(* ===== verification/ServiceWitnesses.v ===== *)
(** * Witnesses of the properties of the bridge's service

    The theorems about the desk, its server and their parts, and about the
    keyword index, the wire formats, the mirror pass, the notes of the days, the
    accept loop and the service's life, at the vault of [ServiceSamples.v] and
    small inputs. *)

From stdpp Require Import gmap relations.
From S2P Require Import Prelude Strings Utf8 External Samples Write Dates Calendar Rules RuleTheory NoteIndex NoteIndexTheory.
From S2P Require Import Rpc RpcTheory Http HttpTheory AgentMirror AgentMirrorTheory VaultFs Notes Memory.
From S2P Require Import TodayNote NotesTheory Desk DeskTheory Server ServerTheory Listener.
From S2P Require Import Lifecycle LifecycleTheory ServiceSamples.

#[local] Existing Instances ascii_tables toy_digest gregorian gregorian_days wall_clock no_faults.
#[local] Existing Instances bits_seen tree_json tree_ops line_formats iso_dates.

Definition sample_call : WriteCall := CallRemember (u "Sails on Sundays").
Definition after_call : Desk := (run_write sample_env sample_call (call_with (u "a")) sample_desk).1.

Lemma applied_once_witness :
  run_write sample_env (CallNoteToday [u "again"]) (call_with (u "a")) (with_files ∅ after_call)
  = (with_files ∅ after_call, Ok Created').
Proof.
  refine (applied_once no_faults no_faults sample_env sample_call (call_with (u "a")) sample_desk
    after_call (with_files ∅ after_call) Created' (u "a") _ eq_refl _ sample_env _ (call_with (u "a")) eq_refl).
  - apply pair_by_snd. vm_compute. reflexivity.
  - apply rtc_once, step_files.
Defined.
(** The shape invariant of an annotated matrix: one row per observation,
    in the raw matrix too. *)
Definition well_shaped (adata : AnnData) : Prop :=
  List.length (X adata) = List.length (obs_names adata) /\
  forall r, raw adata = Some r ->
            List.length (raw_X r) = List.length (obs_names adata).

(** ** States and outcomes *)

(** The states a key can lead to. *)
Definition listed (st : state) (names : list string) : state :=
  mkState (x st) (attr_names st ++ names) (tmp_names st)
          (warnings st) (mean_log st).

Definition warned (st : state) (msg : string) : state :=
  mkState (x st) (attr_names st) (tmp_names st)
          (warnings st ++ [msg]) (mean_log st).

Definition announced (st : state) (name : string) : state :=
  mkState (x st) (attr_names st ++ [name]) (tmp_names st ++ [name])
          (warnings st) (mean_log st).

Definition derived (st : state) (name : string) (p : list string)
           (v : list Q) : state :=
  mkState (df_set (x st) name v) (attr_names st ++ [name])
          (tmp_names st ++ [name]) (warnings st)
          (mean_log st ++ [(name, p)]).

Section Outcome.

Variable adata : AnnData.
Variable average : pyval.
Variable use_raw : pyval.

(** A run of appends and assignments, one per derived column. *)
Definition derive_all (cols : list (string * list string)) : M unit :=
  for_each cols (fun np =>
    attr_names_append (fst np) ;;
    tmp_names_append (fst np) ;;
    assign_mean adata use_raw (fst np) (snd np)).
---
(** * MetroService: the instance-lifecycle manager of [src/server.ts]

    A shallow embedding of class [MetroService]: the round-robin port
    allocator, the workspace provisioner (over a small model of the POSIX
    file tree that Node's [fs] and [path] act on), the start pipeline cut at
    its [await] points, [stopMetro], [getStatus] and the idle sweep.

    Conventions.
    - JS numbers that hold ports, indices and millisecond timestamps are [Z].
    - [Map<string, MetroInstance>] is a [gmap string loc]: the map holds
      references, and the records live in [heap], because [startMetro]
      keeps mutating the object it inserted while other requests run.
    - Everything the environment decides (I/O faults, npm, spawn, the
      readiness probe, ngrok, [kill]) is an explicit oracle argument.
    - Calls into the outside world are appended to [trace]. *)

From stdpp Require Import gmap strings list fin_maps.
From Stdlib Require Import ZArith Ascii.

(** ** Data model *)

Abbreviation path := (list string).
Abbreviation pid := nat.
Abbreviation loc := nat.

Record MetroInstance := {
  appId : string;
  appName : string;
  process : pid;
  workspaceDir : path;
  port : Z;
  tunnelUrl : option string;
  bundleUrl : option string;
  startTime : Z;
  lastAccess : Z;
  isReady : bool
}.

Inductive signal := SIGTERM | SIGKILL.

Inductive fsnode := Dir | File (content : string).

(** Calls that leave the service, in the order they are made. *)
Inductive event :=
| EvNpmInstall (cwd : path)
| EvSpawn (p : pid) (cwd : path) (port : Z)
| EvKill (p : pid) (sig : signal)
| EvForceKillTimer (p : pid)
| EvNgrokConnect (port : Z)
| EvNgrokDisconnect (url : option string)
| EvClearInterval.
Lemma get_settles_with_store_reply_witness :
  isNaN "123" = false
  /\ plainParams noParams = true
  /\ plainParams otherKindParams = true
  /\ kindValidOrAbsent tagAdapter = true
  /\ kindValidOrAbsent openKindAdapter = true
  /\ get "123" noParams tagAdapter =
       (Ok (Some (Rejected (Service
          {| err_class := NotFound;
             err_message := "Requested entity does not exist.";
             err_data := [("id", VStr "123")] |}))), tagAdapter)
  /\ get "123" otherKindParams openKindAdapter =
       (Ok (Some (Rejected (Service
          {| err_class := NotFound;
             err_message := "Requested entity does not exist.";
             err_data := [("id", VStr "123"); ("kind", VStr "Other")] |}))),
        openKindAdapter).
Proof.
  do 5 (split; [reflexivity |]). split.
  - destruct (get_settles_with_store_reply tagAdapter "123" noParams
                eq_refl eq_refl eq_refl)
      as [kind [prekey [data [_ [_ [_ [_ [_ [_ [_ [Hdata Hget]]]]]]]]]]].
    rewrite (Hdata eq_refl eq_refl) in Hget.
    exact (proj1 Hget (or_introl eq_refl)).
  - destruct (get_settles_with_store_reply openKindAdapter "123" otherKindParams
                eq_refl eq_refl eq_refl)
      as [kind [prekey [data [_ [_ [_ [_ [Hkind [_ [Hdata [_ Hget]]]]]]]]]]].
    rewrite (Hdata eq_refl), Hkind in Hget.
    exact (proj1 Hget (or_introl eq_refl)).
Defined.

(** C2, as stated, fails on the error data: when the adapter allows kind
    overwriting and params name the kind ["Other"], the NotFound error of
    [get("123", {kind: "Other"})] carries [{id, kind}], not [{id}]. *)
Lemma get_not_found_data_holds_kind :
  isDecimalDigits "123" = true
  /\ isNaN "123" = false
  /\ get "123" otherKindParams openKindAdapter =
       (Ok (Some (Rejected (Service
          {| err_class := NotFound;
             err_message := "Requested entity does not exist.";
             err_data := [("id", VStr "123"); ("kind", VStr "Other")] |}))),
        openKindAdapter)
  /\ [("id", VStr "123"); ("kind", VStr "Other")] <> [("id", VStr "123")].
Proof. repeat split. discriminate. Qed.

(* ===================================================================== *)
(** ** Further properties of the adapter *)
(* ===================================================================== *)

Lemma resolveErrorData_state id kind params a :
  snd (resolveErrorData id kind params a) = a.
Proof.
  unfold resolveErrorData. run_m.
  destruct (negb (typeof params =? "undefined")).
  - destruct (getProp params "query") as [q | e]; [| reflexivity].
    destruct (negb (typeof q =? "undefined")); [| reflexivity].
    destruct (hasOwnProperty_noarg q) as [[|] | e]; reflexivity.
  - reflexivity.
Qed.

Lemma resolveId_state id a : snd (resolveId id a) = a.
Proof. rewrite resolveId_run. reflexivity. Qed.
--
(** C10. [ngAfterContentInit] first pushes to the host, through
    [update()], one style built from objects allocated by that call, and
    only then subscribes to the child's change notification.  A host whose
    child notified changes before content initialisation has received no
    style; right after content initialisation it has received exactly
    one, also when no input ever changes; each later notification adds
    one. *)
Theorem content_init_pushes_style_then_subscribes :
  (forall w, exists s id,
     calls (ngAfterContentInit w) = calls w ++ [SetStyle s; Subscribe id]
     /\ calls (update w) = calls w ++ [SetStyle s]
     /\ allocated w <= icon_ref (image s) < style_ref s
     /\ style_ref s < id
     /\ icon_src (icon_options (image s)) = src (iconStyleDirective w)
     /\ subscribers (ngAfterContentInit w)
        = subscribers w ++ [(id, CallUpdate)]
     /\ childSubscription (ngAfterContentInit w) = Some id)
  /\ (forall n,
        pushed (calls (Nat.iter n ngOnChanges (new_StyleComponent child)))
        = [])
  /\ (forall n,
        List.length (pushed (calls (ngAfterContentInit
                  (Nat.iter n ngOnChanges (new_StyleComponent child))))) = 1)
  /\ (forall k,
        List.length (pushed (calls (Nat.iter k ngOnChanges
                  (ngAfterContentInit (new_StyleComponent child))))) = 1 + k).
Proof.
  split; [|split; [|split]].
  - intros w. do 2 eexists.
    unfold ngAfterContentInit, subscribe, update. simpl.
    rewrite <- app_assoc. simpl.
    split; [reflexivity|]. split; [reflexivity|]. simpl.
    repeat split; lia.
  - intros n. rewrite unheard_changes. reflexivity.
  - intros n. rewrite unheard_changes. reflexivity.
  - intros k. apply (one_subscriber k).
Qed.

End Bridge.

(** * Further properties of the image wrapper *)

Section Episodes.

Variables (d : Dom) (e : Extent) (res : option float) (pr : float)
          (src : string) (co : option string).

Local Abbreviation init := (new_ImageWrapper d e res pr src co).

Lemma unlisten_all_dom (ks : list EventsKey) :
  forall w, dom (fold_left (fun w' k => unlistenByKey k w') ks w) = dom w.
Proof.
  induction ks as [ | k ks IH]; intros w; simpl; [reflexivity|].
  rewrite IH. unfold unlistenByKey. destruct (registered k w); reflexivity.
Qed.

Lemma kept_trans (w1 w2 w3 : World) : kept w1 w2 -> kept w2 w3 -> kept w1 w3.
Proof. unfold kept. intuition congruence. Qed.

THE TASK => Here the output must be the lines above from the line with "run_write sample_env (CallNoteToday" to the line with "Definition announced (st", both included, duplicated word for word and nothing else.

SOLUTION TO THE PROBLEM =>
  run_write sample_env (CallNoteToday [u "again"]) (call_with (u "a")) (with_files ∅ after_call)
  = (with_files ∅ after_call, Ok Created').
Proof.
  refine (applied_once no_faults no_faults sample_env sample_call (call_with (u "a")) sample_desk
    after_call (with_files ∅ after_call) Created' (u "a") _ eq_refl _ sample_env _ (call_with (u "a")) eq_refl).
  - apply pair_by_snd. vm_compute. reflexivity.
  - apply rtc_once, step_files.
Defined.
(** The shape invariant of an annotated matrix: one row per observation,
    in the raw matrix too. *)
Definition well_shaped (adata : AnnData) : Prop :=
  List.length (X adata) = List.length (obs_names adata) /\
  forall r, raw adata = Some r ->
            List.length (raw_X r) = List.length (obs_names adata).

(** ** States and outcomes *)

(** The states a key can lead to. *)
Definition listed (st : state) (names : list string) : state :=
  mkState (x st) (attr_names st ++ names) (tmp_names st)
          (warnings st) (mean_log st).

Definition warned (st : state) (msg : string) : state :=
  mkState (x st) (attr_names st) (tmp_names st)
          (warnings st ++ [msg]) (mean_log st).

Definition announced (st : state) (name : string) : state :=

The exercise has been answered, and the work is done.